An appointment with a Gynaecologist was scheduled and an MRI was booked although I just had screens done in May 2015. I had an MRI June 1, 2015 coincidently my mum’s anniversary day of her passing 28 years prior, so I was silently emotional and nervous. I remember sitting in the change room having the dye injection and sending a silent prayer to mum while waiting for the scan to commence. It felt like the longest moment of the day. All done and changed back into my clothing and I was advised that the results would be sent back within two weeks to breast specialist, GP and Genetic Counsellor.

So off I went with life as usual, work, kids, schools, sports. A few days later I had missed calls from my breast specialist, honestly at first the missed SMS/call I thought nothing of it, as it was too soon for the results to be in. After missing multiple calls and a game of phone tag over a span of two days I ended up with an immediate appointment received via email with the breast surgeon to review the results of the MRI. Finally the breast surgeon and I were able to speak before the appointment date and she advised me of a highly suspicious finding from the MRI and told me my planned risk reducing double mastectomy surgery would be fast tracked for immediate surgery to remove the lump finding and lymph-node/sentinel node removal to ensure the best outcome.

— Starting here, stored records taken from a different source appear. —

(** C5: mkfs makes the file system that the kernel's theorems ask for.  When the
    files of the command line can be read, have no slash in their names and fit,
    mkfs ends and its image holds them: a kernel that boots on the image finds
    the layout of the superblock, the inode blocks and the bitmap ([layout]);
    inode 1 is the root directory, with an entry for [.] and [..] and one for
    each file under its short name, and the following inodes are the files; the
    blocks of each are marked as used and shared with no other slot ([iok]),
    and [readi] reads the bytes of the file.  The log is empty. *)
Theorem mkfs_spec `{Host} {D : Type} `{DiskLaws D} `{Patience} argv :
  (2 <= length argv)%nat -> creates (nth 1 argv []) = true ->
  let paths := drop 2 argv in
  let F := tree (host_file <$> paths) in
  (length paths <= 198)%nat -> Forall readable paths -> nmeta + used_by F <= FSSIZE ->
  exists st, mkfs_main argv mkst0 = Ok tt st /\ (forall n, 2 <= n < 2 + nlog -> rd st n = zeroes) /\
    forall s : fsst D, boots s st -> layout s /\
      forall k ty data i, F !! k = Some (ty, data) -> loaded s i (Z.of_nat k + 1) ->
        iok s i /\ i_type (fino s i) = ty /\ i_nlink (fino s i) = 1 /\ i_size (fino s i) = size_of k data /\
        forall p bs, fsinv p s [] ∅ -> exists s', readi i (KernBuf bs) 0 (Z.of_nat (length data)) s = Ok (Z.of_nat (length data), data) s'.
Proof.
  intros Hl Hc paths F Hp Hr Hroom. destruct (mkfs_image argv Hl Hc Hp Hr Hroom) as (st & E & Hi). fold paths F in Hi.
  exists st. split; [done|]. split; [apply (im_log _ _ Hi)|]. intros s Hb. split; [by eapply view_layout|]. intros k ty data i Hk Hld.
  assert (Ht : 0 <= ty < 2 ^ 15) by (destruct k as [|k]; [injection Hk as <- _; done|]; destruct (tree_lookup _ _ _ _ Hk) as [[? _]|[-> _]]; done).
  pose proof (view_type s st F Hb Hi i k ty data Hk Hld Ht) as [E1 E2]. pose proof (view_size s st F Hb Hi i k ty data Hk Hld) as E3.
  pose proof (view_iok s st F Hb Hi i k ty data Hk Hld) as Hok. pose proof (view_file st F Hi k ty data Hk) as [Hf _].
  split_and!; try done. intros p bs Hfs. destruct (fa_nb _ _ _ _ Hf) as [Hn Hlen]. sizes.
  assert (Hsz : Z.of_nat (length data) <= size_of k data <= MAXFILE * BSIZE).
  { unfold size_of. destruct (decide (k = 0%nat)) as [->|]; [|unfold cdiv in *; szlia]. destruct (tree_lookup _ _ _ _ Hk) as [[_ ->]|[_ ?]]; [|done].
    rewrite length_entries, length_fmap. szlia. }
  destruct (readi_reads p i bs 0 (Z.of_nat (length data)) s [] Hfs Hok) as (s' & Er & _); try (cbn; lia).
  - rewrite decide_True by lia. rewrite Z.min_l by lia. by eapply view_solid.
  - exists s'. rewrite Er, decide_True by lia. rewrite Z.min_l by lia. by erewrite view_bytes.
Qed.
Lemma ewma_loop_no_memory (f : Q) (vals : list Q) :
  f == 0 ->
  forall avg ow : Q, Forall2 Qeq (ewma_loop f 1 avg ow vals) vals.
Proof.
  intros Hf. induction vals as [| cur rest IH]; intros avg ow;
    cbn [ewma_loop].
  - constructor.
  - constructor; [| apply IH].
    destruct (Qeq_bool avg cur) eqn:E.
    + now apply Qeq_bool_iff.
    + rewrite Hf. field.
Qed.

(** With period 1 the smoothing factor is 1 and nothing is smoothed: the
    result is the price list itself, value by value. *)
Theorem calculate_ema_period_one (prices : list Q) :
  exists out : list Q,
    calculate_ema prices 1 = Ok out /\ Forall2 Qeq out prices.
Proof.
  destruct prices as [| v0 rest].
  - exists []. split; [reflexivity | constructor].
  - rewrite calculate_ema_long by (cbn [List.length]; lia).
    eexists. split; [reflexivity |].
    unfold ewma. constructor; [reflexivity |].
    apply ewma_loop_no_memory. reflexivity.
Qed.

(** ** get_trading_signal over consecutive ticks *)

Lemma Qgtb_affine (a b x y : Q) :
  0 < a -> Qgtb (a * x + b) (a * y + b) = Qgtb x y.
Proof.
  intros Ha.
  destruct (Qgtb x y) eqn:E.
  - apply Qgtb_true_iff in E. apply Qgtb_true_iff.
    assert (0 < a * (x - y)) by (apply Qmult_lt_0_compat; lra). lra.
  - apply Qgtb_false_iff in E. apply Qgtb_false_iff.
    assert (0 <= a * (y - x)) by (apply Qmult_le_0_compat; lra). lra.
Qed.
(* ===== verification/_CoqProject ===== *)
-Q . S2P
Prelude.v
Memory.v
BufferBase.v
BufferParse.v
MutableBuffer.v
BufferSpec.v
BufferInsert.v
BufferSlice.v
Double.v
Time.v
Libc.v
Dump.v
Kernel.v
Os.v
Address.v
SdDaemon.v
Server.v
ServerLife.v
Accepting.v
Pipe.v
BufferStream.v
Stream.v
ChunkedStream.v
ChunkedRuns.v
FilterStream.v
Socket.v
Driver.v
Echo.v
File.v
FileMgr.v
Dispatch.v
Splicing.v
Relay.v
Process.v
EchoServer.v
Network.v
TcpClient.v
TcpLive.v
FilterApp.v
Instances.v
Examples.v
ExamplesApps.v
ExamplesText.v
ExamplesNet.v
ExamplesEcho.v
Lemma wp_walk_fuel m p (Q : nat → memory → Prop) l :
  mem_at m p l → (∀ f, (length l < f)%nat → Q f m) → wp (walk_fuel p) Q m.
Proof.
  intros H HQ. unfold walk_fuel. wp_step. apply HQ.
  destruct (decide (l = [])) as [->|Hl]; [simpl; lia|].
  apply mem_at_block in H as (c & -> & _ & Ht); [|done]. simpl.
  rewrite <- Ht, length_take, length_drop. lia.
Qed.

Lemma memchr_bytes_Some c l i :
  memchr_bytes c l = Some i ↔ l !! i = Some c ∧ c ∉ take i l.
Proof.
  revert i. induction l as [|x l IH]; intros i; simpl; [split; [done|intros [? _]; done]|].
  case_bool_decide as E.
  - subst. split; [intros [= <-]; split; [done|apply not_elem_of_nil]|].
    intros [H1 H2]. destruct i as [|i]; [done|]. set_solver.
  - rewrite fmap_Some. setoid_rewrite IH. split.
    + intros (j & [H1 H2] & ->). simpl. split; [done|set_solver].
    + intros [H1 H2]. destruct i as [|i]; simpl in *; [naive_solver|].
      exists i. set_solver.
Qed.

Lemma memchr_bytes_None c l : memchr_bytes c l = None ↔ c ∉ l.
Proof.
  induction l as [|x l IH]; simpl; [set_solver|].
  case_bool_decide; subst; [set_solver|]. rewrite fmap_None, IH. set_solver.
Qed.

Lemma strlen_ok m p v : cstring m p v → strlen p m = Ok (Z.of_nat (length v), m).
Proof.
  intros [H Hv]. unfold strlen.
  apply mem_at_block in H as (c & -> & Ho & Ht); [|by destruct v].
  replace (0 <=? poff p) with true by lia.
  rewrite (proj2 (memchr_bytes_Some _ _ (length v))); [done|].
  set (d := drop (Z.to_nat (poff p)) c) in *.
  rewrite <- (take_drop (length (v ++ [NUL])) d), Ht, <- app_assoc. split.
  - by rewrite lookup_app_r, Nat.sub_diag by lia.
  - by rewrite take_app_length.
Qed.

Lemma memcmp_bytes_0 a b : length a = length b → (memcmp_bytes a b =? 0) = bool_decide (a = b).
Proof.
  revert b. induction a as [|x a IH]; intros [|y b]; simpl; try done.
  intros [= Hl]. destruct (Z.eqb_spec (uchar x) (uchar y)) as [E|E].
  - apply (inj uchar) in E as ->. rewrite IH by done.
    apply bool_decide_ext. split; [by intros ->|by intros [= ->]].
  - rewrite bool_decide_eq_false_2; [lia|]. intros [= -> _]. done.
Qed.

Lemma memcmp_ok m p q a b n :
  mem_at m p a → mem_at m q b → n = Z.of_nat (length a) → length a = length b →
  memcmp p q n m = Ok (memcmp_bytes a b, m).
Proof.
  intros Ha Hb Hn Hlen. unfold memcmp.
  erewrite bind_Ok by (by eapply read_range_ok).
  by erewrite bind_Ok by (eapply read_range_ok; [done|lia]).
Qed.
End memory_lemmas.

(** ** Substring search *)
Section find.
Import BufferBase.
Implicit Types (m : memory) (l v w x : bytes).

(** Length of the longest common prefix. *)
Fixpoint lcp (w x : bytes) : nat :=
  match w, x with
  | a :: w', b :: x' => if bool_decide (b = a) then S (lcp w' x') else 0
  | _, _ => 0
  end.

Lemma lcp_le w x : (lcp w x <= length w)%nat.
Proof.
  revert x. induction w as [|a w IH]; intros [|b x]; simpl; try lia.
  case_bool_decide; [|lia]. specialize (IH x). lia.
Qed.

Lemma lcp_prefix w x : lcp w x = length w ↔ w `prefix_of` x.
Proof.
  revert x. induction w as [|a w IH]; intros [|b x]; simpl.
  - split; [|done]. intros _. apply prefix_nil.
  - split; [|done]. intros _. apply prefix_nil.
  - split; [lia|]. by intros H%prefix_nil_not.
  - case_bool_decide as E; subst.
    + split.
      * intros [= H]. apply prefix_cons. by apply IH.
      * intros H%prefix_cons_inv_2%IH. lia.
    + split; [lia|]. intros H%prefix_cons_inv_1. done.
Qed.

Lemma find_inner_ok m w x p q fuel :
  mem_at m p (x ++ [NUL]) → mem_at m q (w ++ [NUL]) → NUL ∉ w → (length x < fuel)%nat →
  find_inner fuel p q (p +ₚ Z.of_nat (length w)) m = Ok (p +ₚ Z.of_nat (lcp w x), m).
Proof.
  revert x p q fuel.
  induction w as [|a w IH]; intros x p q [|fuel] Hp Hq HN Hf; [lia| |lia|].
  - assert (∃ c, mem_at m p [c]) as [c Hc].
    { destruct x as [|c x]; [by exists NUL|]. exists c.
      change ((c :: x) ++ [NUL]) with ([c] ++ (x ++ [NUL])) in Hp.
      by apply mem_at_app in Hp as [? _]. }
    cbn [find_inner]. erewrite bind_Ok by (by apply load_ok).
    erewrite bind_Ok by (by apply load_ok).
    rewrite ptr_eqb_add_r.
    rewrite andb_false_r. simpl. by rewrite ptr_add_0.
  - apply not_elem_of_cons in HN as [Ha HN].
    change ((a :: w) ++ [NUL]) with ([a] ++ (w ++ [NUL])) in Hq.
    apply mem_at_app in Hq as [Hq1 Hq2]. cbn [find_inner].
    destruct x as [|b x].
    + erewrite bind_Ok by (by apply load_ok). erewrite bind_Ok by (by apply load_ok).
      rewrite bool_decide_eq_false_2 by done. simpl. by rewrite ptr_add_0.
    + change ((b :: x) ++ [NUL]) with ([b] ++ (x ++ [NUL])) in Hp.
      apply mem_at_app in Hp as [Hp1 Hp2]. simpl in Hf.
      erewrite bind_Ok by (by apply load_ok). erewrite bind_Ok by (by apply load_ok).
      replace (ptr_eqb p _) with false by (rewrite ptr_eqb_add_r; simpl; lia).
      replace (p +ₚ Z.of_nat (length (a :: w))) with (p +ₚ 1 +ₚ Z.of_nat (length w))
        by (rewrite ptr_add_add; f_equal; simpl; lia).
      cbn [lcp]. case_bool_decide; cbn [andb negb].
      *           rewrite (IH x) by (done || lia). rewrite ptr_add_add. do 3 f_equal. lia.
      * by rewrite ptr_add_0.
Qed.

(** First position of [v] in [x]. *)
Fixpoint find_sub (v x : bytes) : option nat :=
  match x with
  | [] => None
  | _ :: x' => if bool_decide (v `prefix_of` x) then Some 0%nat else S <$> find_sub v x'
  end.

Lemma find_sub_Some v x k :
  v ≠ [] → find_sub v x = Some k →
  v `prefix_of` drop k x ∧ (k < length x)%nat ∧ ∀ j, (j < k)%nat → ¬ v `prefix_of` drop j x.
Proof.
  intros Hv. revert k. induction x as [|b x IH]; intros k; [done|]. cbn [find_sub].
  case_bool_decide as E.
  - intros [= <-]. simpl. split_and!; [done|lia|intros; lia].
  - intros (j & H & ->)%fmap_Some. apply IH in H as (H1 & H2 & H3).
    simpl. split_and!; [done|lia|]. intros [|i] ?; [done|]. apply H3. lia.
Qed.

Lemma find_sub_None v x : v ≠ [] → find_sub v x = None → ∀ j, ¬ v `prefix_of` drop j x.
Proof.
  intros Hv. induction x as [|b x IH]; cbn [find_sub].
  - intros _ j. rewrite drop_nil. by intros ->%prefix_nil_inv.
  - case_bool_decide as E; [done|]. intros H%fmap_None [|j]; [done|]. by apply IH.
Qed.

Lemma find_loop_ok m v x base i value fuel :
  v ≠ [] → NUL ∉ v → mem_at m i (x ++ [NUL]) → mem_at m value (v ++ [NUL]) →
  (length x < fuel)%nat →
  find_loop fuel base i (i +ₚ Z.of_nat (length x)) value (Z.of_nat (length v)) m
  = Ok (match find_sub v x with
        | Some k => poff i + Z.of_nat k - poff base | None => npos end, m).
Proof.
  intros Hv HN. destruct v as [|a v]; [done|]. clear Hv.
  revert i fuel. induction x as [|b x IH]; intros i [|fuel] Hi Hval Hf; simpl in Hf; try lia.
  - cbn [find_loop]. simpl (length []). change (Z.of_nat 0) with 0.
    by rewrite ptr_eqb_add_r.
  - cbn [find_loop find_sub].
    replace (ptr_eqb i _) with false by (rewrite ptr_eqb_add_r; simpl; lia).
    pose proof Hi as Hi0. pose proof Hval as Hval0.
    change ((b :: x) ++ [NUL]) with ([b] ++ (x ++ [NUL])) in Hi.
    change ((a :: v) ++ [NUL]) with ([a] ++ (v ++ [NUL])) in Hval.
    apply mem_at_app in Hi as [Hi1 Hi2]. apply mem_at_app in Hval as [Hv1 Hv2].
    erewrite bind_Ok by (by apply load_ok). erewrite bind_Ok by (by apply load_ok).
    assert (Hrec : find_loop fuel base (i +ₚ 1) (i +ₚ Z.of_nat (length (b :: x))) value
              (Z.of_nat (length (a :: v))) m
            = Ok (match find_sub (a :: v) x with
                  | Some k => poff i + Z.of_nat (S k) - poff base | None => npos end, m)).
    { replace (i +ₚ Z.of_nat (length (b :: x))) with (i +ₚ 1 +ₚ Z.of_nat (length x))
        by (rewrite ptr_add_add; f_equal; simpl; lia).
      rewrite (IH (i +ₚ 1)) by (done || lia).
      destruct (find_sub (a :: v) x); [|done]. do 2 f_equal. simpl. lia. }
    destruct (decide (b = a)) as [->|Hne].
    + rewrite bool_decide_eq_true_2 by done.
      apply not_elem_of_cons in HN as [_ HN].
      assert (Hstep : wp (walk_fuel i) (λ f m', m' = m ∧ (length x < f)%nat) m).
      { eapply wp_walk_fuel; [exact Hi0|]. intros f Hf'. split; [done|].
        rewrite length_app in Hf'. simpl in Hf'. lia. }
      apply wp_elim in Hstep as (f & m' & Hw & -> & Hlen).
      erewrite bind_Ok by exact Hw.
      replace (i +ₚ Z.of_nat (length (a :: v))) with (i +ₚ 1 +ₚ Z.of_nat (length v))
        by (rewrite ptr_add_add; f_equal; simpl; lia).
      erewrite bind_Ok by (by apply (find_inner_ok m v x)).
      rewrite ptr_eqb_add.
      destruct (Z.eqb_spec (Z.of_nat (lcp v x)) (Z.of_nat (length v))) as [E|E].
      * rewrite bool_decide_eq_true_2; [unfold mret, ST_ret; do 2 f_equal; lia|].
        apply prefix_cons, lcp_prefix. lia.
      * rewrite bool_decide_eq_false_2.
        { rewrite Hrec. by destruct (find_sub (a :: v) x). }
        intros H%prefix_cons_inv_2%lcp_prefix. lia.
    + rewrite bool_decide_eq_false_2 by done. rewrite Hrec.
      rewrite bool_decide_eq_false_2; [by destruct (find_sub (a :: v) x)|].
      intros H%prefix_cons_inv_1. done.
Qed.
End find.

Section find_theorems.
Import BufferBase.
Implicit Types (m : memory) (b : BufferRef) (l v : bytes).

Lemma drop_app_NUL m p l n :
  mem_at m p (l ++ [NUL]) → (n <= length l)%nat →
  mem_at m (p +ₚ Z.of_nat n) (drop n l ++ [NUL]).
Proof.
  intros H Hn. rewrite <- (take_drop n l), <- app_assoc in H.
  apply mem_at_app in H as [_ H]. by rewrite length_take_le in H by lia.
Qed.

(** [r] is the first position at or after [offset] where [v] occurs in [l],
    or [npos] when it does not occur there. *)
Definition first_occurrence (v l : bytes) (offset r : Z) : Prop :=
  (r = npos ∧ ∀ k, offset <= Z.of_nat k → ¬ v `prefix_of` drop k l)
  ∨ (offset <= r < Z.of_nat (length l) ∧ v `prefix_of` drop (Z.to_nat r) l
     ∧ ∀ k, offset <= Z.of_nat k < r → ¬ v `prefix_of` drop k l).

This news rocked my world and anxiety set in immediately but I ran and held strength with “highly suspicious finding” of breast cancer and not a confirmed diagnosis of breast cancer. Don’t get me wrong I was a blubbering mess when I hung up the phone. I was at work on my break when I had the call and I managed to pull myself together and finish the day, although my head was everywhere.

When I met with my breast surgeon regarding the MRI results I was advised that this lump was small but not detected on my May scans. Given that my risk is extremely high my best option was to have immediate surgery but due to the urgency I was unable to proceed with my planned DIEP but given the options of immediate implant/expander reconstruction would be available pending the outcome of the lump findings. So we had three reconstruction scenarios planned for the surgery and I was confident that my breast surgeon would look after me. I didn’t mind what the reconstruction was I just wanted to survive.

Surgery was performed three weeks later in the public system my head went everywhere during this wait period. I googled everything possible, blogged, researched and found much comfort and support in Pink Hope and local services and support groups, having access to women in the same/similar circumstances, drawing strength from survivors and those fighting the fight.

My surgery was a lengthy (five hours under), two lymph nodes removed and all breast tissue and nipples removed. I was able to have a reconstruction straight to implant. My recovery was surprisingly good, pain was minimal and I was well looked after by amazing staff and received enormous support from family and friends. My pathology took a week to come back and thankfully all findings were benign and no further treatment was required.
I am currently recovering from a hysterectomy and removal of ovaries which I had on the 1st of July and today started taking HRT due to surgical menopause.

It has been a massive year for me physically and emotionally but I do have great support and draw strength from my family.

I know I have done all I can to remove myself from such a high risk disease.

This journey has opened up genetic testing to other family members and to date no more carriers of the mutation have been identified.